Recently I read a post on one of my favourite blogs written by Susan Carter on managing emotion in doctoral supervision, and in doctoral writing. What stood out for me were her comments on managing emotions around producing written work for comment and feedback. She comments that she no longer gets emotional about her writing; as an experienced academic she knows it is part of her job, and something she just has to do (and likes doing). She comments that students and academics would be helped by having a ‘workerly’ approach to writing, and also by learning to manage emotions that can lead to writing blocks or paralysis.
This notion of a ‘workerly’ approach to academic writing has been floating around in my head since I read her post a few months ago. I think I have developed a more workerly approach to writing in the last two years especially; I have chosen an academic career and I do know that producing publishable writing is something I need to do as part of this career. I like writing, and while I don’t enjoy all the kinds of writing and reading I have to do, on the whole I derive pleasure from these scholarly activities.
But I still get emotional about my own writing; I still get stuck, and down, and worry about whether and how I will get up again. I do, however, get up. This being down and getting up and carrying on has to do with being resilient, and part of this is developing and maintaining a work ethic about research and writing. By this, I specifically mean working more consciously on what Susan Carter speaks about in her post: learning to manage emotions so that they do not block your progress, and being a little more ‘workerly’ about your writing.
Waiting for the mojo (can leave you waiting a long time)

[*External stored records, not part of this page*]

(* ===== verification/NetChain.v ===== *)
(** * Lemmas about the allocator, the FORWARD chain and the resolver

    The bitmap as a set of indices; the chain seen cell by cell and the verdict
    a packet of a cell meets; what each loop of the allowlist code leaves in the
    chain; that resolving collects exactly the answers. *)

From S2P Require Import Prelude CString Inet Netfilter NetDaemon.
Local Open Scope Z_scope.

(** ** The bitmap *)

Definition netmap_ok (m : list Z) : Prop :=
  length m = 256%nat /\ Forall (fun w => 0 <= w < 2 ^ 64) m.
Abbreviation idx_ok i := (0 <= i < 16384).

Lemma land_one_testbit w n :
  0 <= n -> negb (Z.land w (Z.shiftl 1 n) =? 0) = Z.testbit w n.
Proof.
  intros Hn. rewrite Z.shiftl_1_l.
  destruct (Z.testbit w n) eqn:E.
  - apply negb_true_iff, Z.eqb_neq. intros H0.
    apply (f_equal (fun z => Z.testbit z n)) in H0.
    rewrite Z.land_spec, E, Z.pow2_bits_true, Z.bits_0 in H0 by done. done.
  - apply negb_false_iff, Z.eqb_eq. apply Z.bits_inj'. intros j Hj.
    rewrite Z.land_spec, Z.bits_0. destruct (decide (j = n)) as [->|].
    + by rewrite E.
    + rewrite Z.pow2_bits_false by lia. apply andb_false_r.
Qed.

Lemma land63_range i : 0 <= Z.land i 63 < 64.
Proof.
  change 63 with (Z.ones 6). rewrite Z.land_ones by lia. apply Z.mod_pos_bound. lia.
Qed.

(** Word and bit of an index. *)
Lemma idx_split i j :
  0 <= i -> 0 <= j ->
  Z.to_nat (Z.shiftr i 6) = Z.to_nat (Z.shiftr j 6) -> Z.land i 63 = Z.land j 63 -> i = j.
Proof.
  intros Hi Hj Hw Hb. rewrite !Z.shiftr_div_pow2 in Hw by lia.
  change 63 with (Z.ones 6) in Hb. rewrite !Z.land_ones in Hb by lia.
  pose proof (Z.div_mod i (2 ^ 6) ltac:(lia)). pose proof (Z.div_mod j (2 ^ 6) ltac:(lia)).
  pose proof (Z.div_pos i (2 ^ 6)). pose proof (Z.div_pos j (2 ^ 6)).
  assert (i / 2 ^ 6 = j / 2 ^ 6) by lia. lia.
Qed.

Lemma netmap_test_bit m i :
  netmap_test m i = Z.testbit (default 0 (m !! Z.to_nat (Z.shiftr i 6))) (Z.land i 63).
Proof. unfold netmap_test. apply land_one_testbit. pose proof (land63_range i). lia. Qed.

Lemma idx_word_lt m i :
  netmap_ok m -> idx_ok i -> exists w, m !! Z.to_nat (Z.shiftr i 6) = Some w /\ 0 <= w < 2 ^ 64.
Proof.
  intros [Hl Hf] Hi. rewrite Z.shiftr_div_pow2 by lia.
  destruct (lookup_lt_is_Some_2 m (Z.to_nat (i / 2 ^ 6))) as [w Hw].
  { rewrite Hl. assert (i / 2 ^ 6 < 256) by (apply Z.div_lt_upper_bound; lia).
    assert (0 <= i / 2 ^ 6) by (apply Z.div_pos; lia). lia. }
  exists w. split; [done|]. by apply (Forall_lookup_1 _ _ _ _ Hf Hw).
Qed.

Lemma netmap_test_set m i j :
  netmap_ok m -> idx_ok i -> idx_ok j ->
  netmap_test (netmap_set m i) j = (i =? j) || netmap_test m j.
Proof.
  intros Hm Hi Hj. rewrite !netmap_test_bit. unfold netmap_set.
  destruct (idx_word_lt m i Hm Hi) as (w & Hw & _).
  pose proof (land63_range i). pose proof (land63_range j).
  destruct (decide (Z.to_nat (Z.shiftr i 6) = Z.to_nat (Z.shiftr j 6))) as [E|E].
  - rewrite <- E, list_lookup_alter_eq, Hw. cbn.
    rewrite Z.lor_spec, Z.shiftl_1_l, Z.pow2_bits_eqb by lia.
    rewrite orb_comm. f_equal.
    destruct (Z.eqb_spec i j) as [->|Hne]; [by apply Z.eqb_refl|].
    apply Z.eqb_neq. intros Hb. apply Hne, idx_split; lia.
  - rewrite list_lookup_alter_ne by done.
    destruct (Z.eqb_spec i j) as [->|]; done.
Qed.

Lemma netmap_test_clear m i j :
  netmap_ok m -> idx_ok i -> idx_ok j ->
  netmap_test (netmap_clear m i) j = negb (i =? j) && netmap_test m j.
Proof.
  intros Hm Hi Hj. rewrite !netmap_test_bit. unfold netmap_clear.
  destruct (idx_word_lt m i Hm Hi) as (w & Hw & _).
  pose proof (land63_range i). pose proof (land63_range j).
  destruct (decide (Z.to_nat (Z.shiftr i 6) = Z.to_nat (Z.shiftr j 6))) as [E|E].
  - rewrite <- E, list_lookup_alter_eq, Hw. cbn.
    unfold u64. rewrite Z.land_spec, Z.mod_pow2_bits_low, Z.lnot_spec by lia.
    rewrite Z.shiftl_1_l, Z.pow2_bits_eqb by lia. rewrite andb_comm. do 2 f_equal.
    destruct (Z.eqb_spec i j) as [->|Hne]; [by apply Z.eqb_refl|].
    apply Z.eqb_neq. intros Hb. apply Hne, idx_split; lia.
  - rewrite list_lookup_alter_ne by done.
    destruct (Z.eqb_spec i j) as [->|]; done.
Qed.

I, like many writers, have what I think of as my ‘writing mojo’. I am sure many of you have experienced the mojo when it is strong – the ideas flow and the words come and the sentences hang together, and you sail through a morning’s writing that leaves you with a pretty brilliant piece of work to send to a supervisor, or build on tomorrow. These mornings are what keep me going, sometimes – knowing that on the days when the mojo seems weaker, days of sunny sailing through writing are still possible, and will come again.
The reality is that most mornings or days of writing are not necessarily like this. They see me slogging away at a measly 100 words, slouched over my computer, getting up every ten minutes because I can’t concentrate for longer, or find the right word, or figure out what I want to say. I agonise over synonyms, and wonder if I have used ‘like’ too many times. I edit, more than I create. It is hard, painful work. It makes me feel frustrated, and inadequate, and slow.
These emotions are difficult to manage. But manage them I must, otherwise the mojo may not return. I am learning that all that slogging is necessary for the brief bright mornings of sailing through my writing to be possible. If I spent all my writing time waiting for the mojo to be strong, and the ideas to flow, I might be waiting a very long time, and I’m not sure I’d get much writing done at all. This, then, is when I need to be workerly in my approach to my writing.
Planning and pragmatism
Being workerly, to me, means being pragmatic, and planning my time as carefully and realistically as I can. It means instead of messing around on email, I need to make myself sit down for two or three pomodoros to read two or three relevant papers and make notes. It means setting myself one task for a morning or a day: writing an introduction, or coding a small set of data, and holding myself to that task until it is done. This, for me, is slogging. It is the work of being an academic writer that is often boring, and tedious (especially coding and transcribing data), and it feels like trudging through treacle because I’m not actually producing something tangible to show for my time spent at my desk (yet).
Yet, in the midst of this slogging is where my work ethic is formed and strengthened. The ability to push through the tedium, boredom, frustration and anxiety and continue to do the small tasks that make the mojo stronger and make sailing through the writing possible is part of what it is to be an academic writer. It requires fortitude; sometimes it probably feels like you are being unkind to yourself when you have to make yourself work on part of your paper or PhD on a Saturday morning when the week has been long, and you are tired. But all those little tasks, especially the difficult ones, build your work ethic and your researcher resilience, and they move you forward.
There are no easy answers to building and strengthening a work ethic, especially when you are a part-time student with many other demands on your time and headspace. But it helps me to remember that the mojo isn’t magic: it’s created over time through many small, seemingly unconnected tasks that all add up to a finished project if I sit up straight and slog away.